Lo scorso anno il Reparto guidato dal dottor Artuso ha effettuato oltre 13mila prestazioni di tipo ambulatoriale -visite programmate, visite in urgenza, biopsie- e ben 1500 interventi chirurgici, di cui circa il 60% riguardavano la chirurgia maggiore per tumore (dove, al primo posto, campeggia il rene).

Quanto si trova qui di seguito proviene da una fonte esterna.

(** A visit keeps the queues in order. *)
Lemma walking_visit last fs ps self self' ns ds :
  names_ok ps → li_entry_deque self = [] →
  (debug_assertions = true → CheckOrder.last_apath (li_check_order self) = last) →
  (∀ d, d ∈ li_dir_deque self → ∃ ps, names_ok ps ∧ d = of_names ps) →
  (∀ a, under (of_names ps) a → past last a) →
  (∀ d a, d ∈ li_dir_deque self → under d a → past last a) →
  (∀ d, d ∈ li_dir_deque self → all_before (of_names ps) d) →
  StronglySorted all_before (li_dir_deque self) →
  visit_adds ps fs self self' ns ds → walking last self'.
Proof.
  intros Hps Hnil Hord Hdirs Hbp Hbps Hbefore Hap [_ Hco (es & Hes & Hap_es) Hdq Hns Hds Hvn Hvd _].
  rewrite Hnil in Hes. simpl in Hes. destruct Hps as [Hv Hu].
  assert (∀ n, valid_name n = true → valid_names (ps ++ [n])) as Hvs.
  { intros n Hn. apply Forall_app. by repeat constructor. }
  assert (Forall (λ n, valid_name n = true) ds) as Hvd'.
  { eapply Forall_impl; [exact Hvd|]. by intros n (? & _). }
  assert (∀ e, e ∈ es → ∃ n, valid_name n = true ∧ ev_apath e = of_names (ps ++ [n])) as Hent.
  { intros e He. apply (list_elem_of_fmap_2 ev_apath) in He. rewrite Hap_es in He.
    apply list_elem_of_fmap in He as (n & Hn & Hin). exists n. split; [|done]. rewrite Forall_forall in Hvn. by apply Hvn. }
  assert (∀ d, d ∈ (λ n, of_names (ps ++ [n])) <$> ds → ∃ n, valid_name n = true ∧ utf8_valid n = true ∧ d = of_names (ps ++ [n])) as Hsub.
  { intros d (n & -> & Hin)%list_elem_of_fmap. rewrite Forall_forall in Hvd. apply Hvd in Hin as (? & ? & _). by exists n. }
  split; rewrite ?Hco, ?Hdq, ?Hes; try done.
  - intros d [Hd|Hd]%elem_of_app; [|by apply Hdirs]. apply Hsub in Hd as (n & Hn & Hun & ->).
    exists (ps ++ [n])%list. split; [by apply names_ok_snoc|done].
  - intros e (n & Hn & ->)%Hent. apply Hbp. apply under_child. by apply Hvs.
  - apply (sorted_fmap ev_apath). rewrite Hap_es. apply (sorted_fmap (λ n, of_names (ps ++ [n]))).
    by apply sorted_children.
  - intros d a [Hd|Hd]%elem_of_app Ha; [|by eapply Hbps]. apply Hsub in Hd as (n & Hn & _ & ->).
    apply Hbp. by eapply under_step.
  - intros d a e [Hd|Hd]%elem_of_app Ha (m & Hm & ->)%Hent.
    + apply Hsub in Hd as (n & Hn & _ & ->). apply (child_before ps m n); [by apply Hvs|done|done].
    + apply (Hbefore d Hd); [apply under_child; by apply Hvs|done].
  - apply sorted_app; [|done|].
    + apply (sorted_fmap (λ n, of_names (ps ++ [n]))). by apply sorted_subdirs.
    + intros d d' Hd Hd' a b Ha. apply Hsub in Hd as (n & Hn & _ & ->). apply (Hbefore d' Hd').
      by eapply under_step.
Qed.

A questa importante attività urologica si sono aggiunti anche i 400 pazienti neurourologici (ad esempio malati di sclerosi multipla, morbo di Parkinson, traumi del rachide), seguiti principalmente per problemi relativi al cattivo svuotamento della vescica a causa di ritenzione o incontinenza.
Per alcuni casi selezionati di tumore al rene, da undici anni il reparto di Urologia di Dolo assieme al servizio di Radiologia effettua una tecnica di intervento mininvasivo detta crioablazione: «Ad oggi si conta circa un centinaio di interventi con questa particolare tecnica – ha concluso il primario – che può essere impiegata per tumori di piccole dimensioni in pazienti particolari, affetti da patologie che impediscono l’impiego della tecnica chirurgica tradizionale, come ad esempio persone con fattori di rischio cardiovascolari o che siano portatori di rene unico». Rispetto a trent’anni fa sono stati fatti passi in avanti nella chirurgia tradizionale, che prevedeva in genere l’asportazione del rene malato, e affinate sempre più le tecniche meno invasive ma altrettanto efficaci nel controllo e nella cura della malattia.

mercoledì 3 giugno 2020

IERI DOPO TRE MESI NESSUN MORTO DI CORONAVIRUS IN VENETO, A DOLO NESSUN PAZIENTE COVID IN RIANIMAZIONE

Dopo tante settimane di notizie pessime in escalation, il 2 giugno -coinciso con la festa della Repubblica- è stato il miglior giorno per il Veneto dalla fine di febbraio. Per la prima volta infatti in quasi cento giorni non si sono registrate vittime da Coronavirus, mentre anche i nuovi contagiati diminuiscono sensibilmente.
Un altro indicatore assai rilevante è che all'ospedale di Dolo, Covid-hospital durante i livelli più acuti dell'emergenza, da ieri nessuno è in Terapia Intensiva per aver contratto il virus: non accadeva da metà marzo, quando il reparto era arrivato ad avere anche 20 pazienti di Covid-19 collegati ai tubi per la respirazione. Al momento, a Dolo, tre persone sono ricoverate in Rianimazione ma senza polmonite da Coronavirus.